(* ===== verification/Wepoll.v ===== *)
(** * The epoll layer for Windows

    [src/compat/wepoll.c]: a table of registered sockets, open to [epoll_ctl], over an I/O
    completion port.  An entry is known to the port by its address; an address that is no
    longer that of an entry was freed.  [calloc] answers an address or NULL, the handles of
    Windows always work. *)

From S2P Require Import Prelude.

(** ** Data *)

Definition EPOLLIN : Z := Z.shiftl 1 0.
Definition EPOLLOUT : Z := Z.shiftl 1 2.
Definition EPOLLERR : Z := Z.shiftl 1 3.
Definition EPOLLHUP : Z := Z.shiftl 1 4.
Definition EPOLLRDNORM : Z := Z.shiftl 1 6.
Definition EPOLLWRNORM : Z := Z.shiftl 1 8.
Definition EPOLLRDHUP : Z := Z.shiftl 1 13.

Definition EPOLL_CTL_ADD : Z := 1.
Definition EPOLL_CTL_MOD : Z := 2.
Definition EPOLL_CTL_DEL : Z := 3.

Inductive win_error := ERROR_ALREADY_EXISTS | ERROR_NOT_ENOUGH_MEMORY | ERROR_NOT_FOUND | ERROR_INVALID_PARAMETER.

(** The fields [pending_events], [overlapped] and [deleted] are never read or written. *)
Record sock_entry := SockEntry { en_addr : Z; en_sock : Z; en_events : Z; en_data : Z }.

(** The chains, the size of the table, the number of entries. *)
Record epoll_port := Port { pt_table : list (list sock_entry); pt_size : Z; pt_used : Z }.

(** ** The table of sockets *)

Definition INITIAL_TABLE_SIZE : Z := 64.

Definition sock_hash (s size : Z) : Z := Z.land (u64 (s * 2654435761)) (size - 1).

Fixpoint chain_find (s : Z) (b : list sock_entry) : option sock_entry :=
  match b with
  | [] => None
  | e :: b => if en_sock e =? s then Some e else chain_find s b
  end.

(** [None]: the slot is outside the table. *)
Definition sock_lookup (p : epoll_port) (s : Z) : option (option sock_entry) :=
  b ← pt_table p !! Z.to_nat (sock_hash s (pt_size p)); Some (chain_find s b).

(** [entry->next = table[idx]; table[idx] = entry;] *)
Definition push (size : Z) (e : sock_entry) (t : list (list sock_entry)) : option (list (list sock_entry)) :=
  let idx := Z.to_nat (sock_hash (en_sock e) size) in
  b ← t !! idx; Some (<[idx := e :: b]> t).

Fixpoint push_all (size : Z) (l : list sock_entry) (t : list (list sock_entry)) : option (list (list sock_entry)) :=
  match l with
  | [] => Some t
  | e :: l => t ← push size e t; push_all size l t
  end.

(** [table_ok]: the [calloc] of a larger table.  The result [false] is -1. *)
Definition sock_insert (table_ok : bool) (e : sock_entry) (p : epoll_port) : option (bool * epoll_port) :=
  if pt_size p <=? pt_used p * 2 then
    if negb table_ok then Some (false, p)
    else
      let n := u64 (pt_size p * 2) in
      t ← push_all n (concat (pt_table p)) (replicate (Z.to_nat n) []);
      t ← push n e t; Some (true, Port t n (pt_used p + 1))
  else t ← push (pt_size p) e (pt_table p); Some (true, Port t (pt_size p) (pt_used p + 1)).

Fixpoint chain_remove (s : Z) (b : list sock_entry) : option (sock_entry * list sock_entry) :=
  match b with
  | [] => None
  | e :: b => if en_sock e =? s then Some (e, b) else '(x, b) ← chain_remove s b; Some (x, e :: b)
  end.

Definition sock_remove (s : Z) (p : epoll_port) : option (option sock_entry * epoll_port) :=
  let idx := Z.to_nat (sock_hash s (pt_size p)) in
  b ← pt_table p !! idx;
  match chain_remove s b with
  | None => Some (None, p)
  | Some (e, b) => Some (Some e, Port (<[idx := b]> (pt_table p)) (pt_size p) (pt_used p - 1))
  end.

(** The entry that [sock_lookup] returned is written through its pointer. *)
Fixpoint chain_update (s ev d : Z) (b : list sock_entry) : list sock_entry :=
  match b with
  | [] => []
  | e :: b => if en_sock e =? s then SockEntry (en_addr e) (en_sock e) ev d :: b else e :: chain_update s ev d b
  end.

(** ** Events *)

Definition AFD_POLL_RECEIVE : Z := 1.
Definition AFD_POLL_SEND : Z := 4.
Definition AFD_POLL_DISCONNECT : Z := 8.
Definition AFD_POLL_ABORT : Z := 16.
Definition AFD_POLL_LOCAL_CLOSE : Z := 32.
Definition AFD_POLL_ACCEPT : Z := 128.
Definition AFD_POLL_CONNECT_FAIL : Z := 256.

Definition has (m bits : Z) : bool := negb (Z.land m bits =? 0).
Definition when (b : bool) (bits m : Z) : Z := if b then Z.lor m bits else m.

Definition epoll_events_to_afd (events : Z) : Z :=
  let afd := when (has events (Z.lor EPOLLIN EPOLLRDNORM)) (Z.lor AFD_POLL_RECEIVE AFD_POLL_ACCEPT) 0 in
  let afd := when (has events (Z.lor EPOLLOUT EPOLLWRNORM)) AFD_POLL_SEND afd in
  let afd := when (has events EPOLLRDHUP) AFD_POLL_DISCONNECT afd in
  Z.lor afd (Z.lor (Z.lor AFD_POLL_ABORT AFD_POLL_LOCAL_CLOSE) AFD_POLL_CONNECT_FAIL).

Definition afd_to_epoll_events (afd : Z) : Z :=
  let ev := when (has afd (Z.lor AFD_POLL_RECEIVE AFD_POLL_ACCEPT)) EPOLLIN 0 in
  let ev := when (has afd AFD_POLL_SEND) EPOLLOUT ev in
  let ev := when (has afd AFD_POLL_DISCONNECT) (Z.lor EPOLLRDHUP EPOLLIN) ev in
  let ev := when (has afd AFD_POLL_ABORT) (Z.lor EPOLLERR EPOLLHUP) ev in
  let ev := when (has afd AFD_POLL_LOCAL_CLOSE) EPOLLHUP ev in
  when (has afd AFD_POLL_CONNECT_FAIL) EPOLLERR ev.

(** ** The interface *)

(** The three allocations. *)
Definition epoll_create1 (port_ok iocp_ok table_ok : bool) : option epoll_port :=
  if port_ok && iocp_ok && table_ok
  then Some (Port (replicate (Z.to_nat INITIAL_TABLE_SIZE) []) INITIAL_TABLE_SIZE 0) else None.

Definition epoll_create (port_ok iocp_ok table_ok : bool) : option epoll_port := epoll_create1 port_ok iocp_ok table_ok.

(** The addresses of the entries that are freed, in order; [None]: -1, the handle is NULL. *)
Definition epoll_close (ephnd : option epoll_port) : option (list Z) :=
  p ← ephnd; Some (en_addr <$> concat (pt_table p)).

(** The error of a call that returns -1 ([None]: it returns 0), and the port. *)
Definition epoll_ctl (calloc : option Z) (table_ok : bool) (op sock events data : Z) (p : epoll_port)
    : option (option win_error * epoll_port) :=
  if op =? EPOLL_CTL_ADD then
    found ← sock_lookup p sock;
    match found, calloc with
    | Some _, _ => Some (Some ERROR_ALREADY_EXISTS, p)
    | None, None => Some (Some ERROR_NOT_ENOUGH_MEMORY, p)
    | None, Some a =>
        '(ok, p) ← sock_insert table_ok (SockEntry a sock events data) p;
        Some (if ok : bool then None else Some ERROR_NOT_ENOUGH_MEMORY, p)
    end
  else if op =? EPOLL_CTL_MOD then
    found ← sock_lookup p sock;
    match found with
    | None => Some (Some ERROR_NOT_FOUND, p)
    | Some _ =>
        Some (None, Port (alter (chain_update sock events data) (Z.to_nat (sock_hash sock (pt_size p))) (pt_table p))
                      (pt_size p) (pt_used p))
    end
  else if op =? EPOLL_CTL_DEL then
    '(e, p) ← sock_remove sock p;
    Some (match e with None => Some ERROR_NOT_FOUND | Some _ => None end, p)
  else Some (Some ERROR_INVALID_PARAMETER, p).

(** What [GetQueuedCompletionStatus] answers: the key of a completion and whether the
    operation succeeded, or nothing. *)
Record completion := Completion { co_ok : bool; co_key : Z }.

Fixpoint entry_at (a : Z) (l : list sock_entry) : option sock_entry :=
  match l with
  | [] => None
  | e :: l => if en_addr e =? a then Some e else entry_at a l
  end.

(** [None]: the key points to a freed entry. *)
Fixpoint wait_loop (l : list completion) (maxevents : nat) (p : epoll_port) : option (list (Z * Z)) :=
  match maxevents, l with
  | O, _ | _, [] => Some []
  | S n, c :: l =>
      if co_key c =? 0 then wait_loop l maxevents p
      else
        e ← entry_at (co_key c) (concat (pt_table p));
        let revents := if co_ok c then Z.lor EPOLLIN EPOLLOUT else Z.lor EPOLLERR EPOLLHUP in
        let revents := Z.land revents (Z.lor (Z.lor (en_events e) EPOLLERR) EPOLLHUP) in
        if revents =? 0 then wait_loop l maxevents p
        else evs ← wait_loop l n p; Some ((revents, en_data e) :: evs)
  end.

(** [inl]: -1. *)
Definition epoll_wait (l : list completion) (maxevents : Z) (p : epoll_port) : option (win_error + list (Z * Z)) :=
  if maxevents <=? 0 then Some (inl ERROR_INVALID_PARAMETER)
  else evs ← wait_loop l (Z.to_nat maxevents) p; Some (inr evs).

============================================================

● ASSIGNMENT: Retype exactly the lines of the data above, starting at its first line and finishing with the line that has "Definition EPOLL_CTL_DEL : Z := 3." in it.

● PROBLEM SOLUTION:
(* ===== verification/Wepoll.v ===== *)
(** * The epoll layer for Windows

    [src/compat/wepoll.c]: a table of registered sockets, open to [epoll_ctl], over an I/O
    completion port.  An entry is known to the port by its address; an address that is no
    longer that of an entry was freed.  [calloc] answers an address or NULL, the handles of
    Windows always work. *)

From S2P Require Import Prelude.

(** ** Data *)

Definition EPOLLIN : Z := Z.shiftl 1 0.
Definition EPOLLOUT : Z := Z.shiftl 1 2.
Definition EPOLLERR : Z := Z.shiftl 1 3.
Definition EPOLLHUP : Z := Z.shiftl 1 4.
Definition EPOLLRDNORM : Z := Z.shiftl 1 6.
Definition EPOLLWRNORM : Z := Z.shiftl 1 8.
Definition EPOLLRDHUP : Z := Z.shiftl 1 13.

Definition EPOLL_CTL_ADD : Z := 1.
Definition EPOLL_CTL_MOD : Z := 2.
Definition EPOLL_CTL_DEL : Z := 3.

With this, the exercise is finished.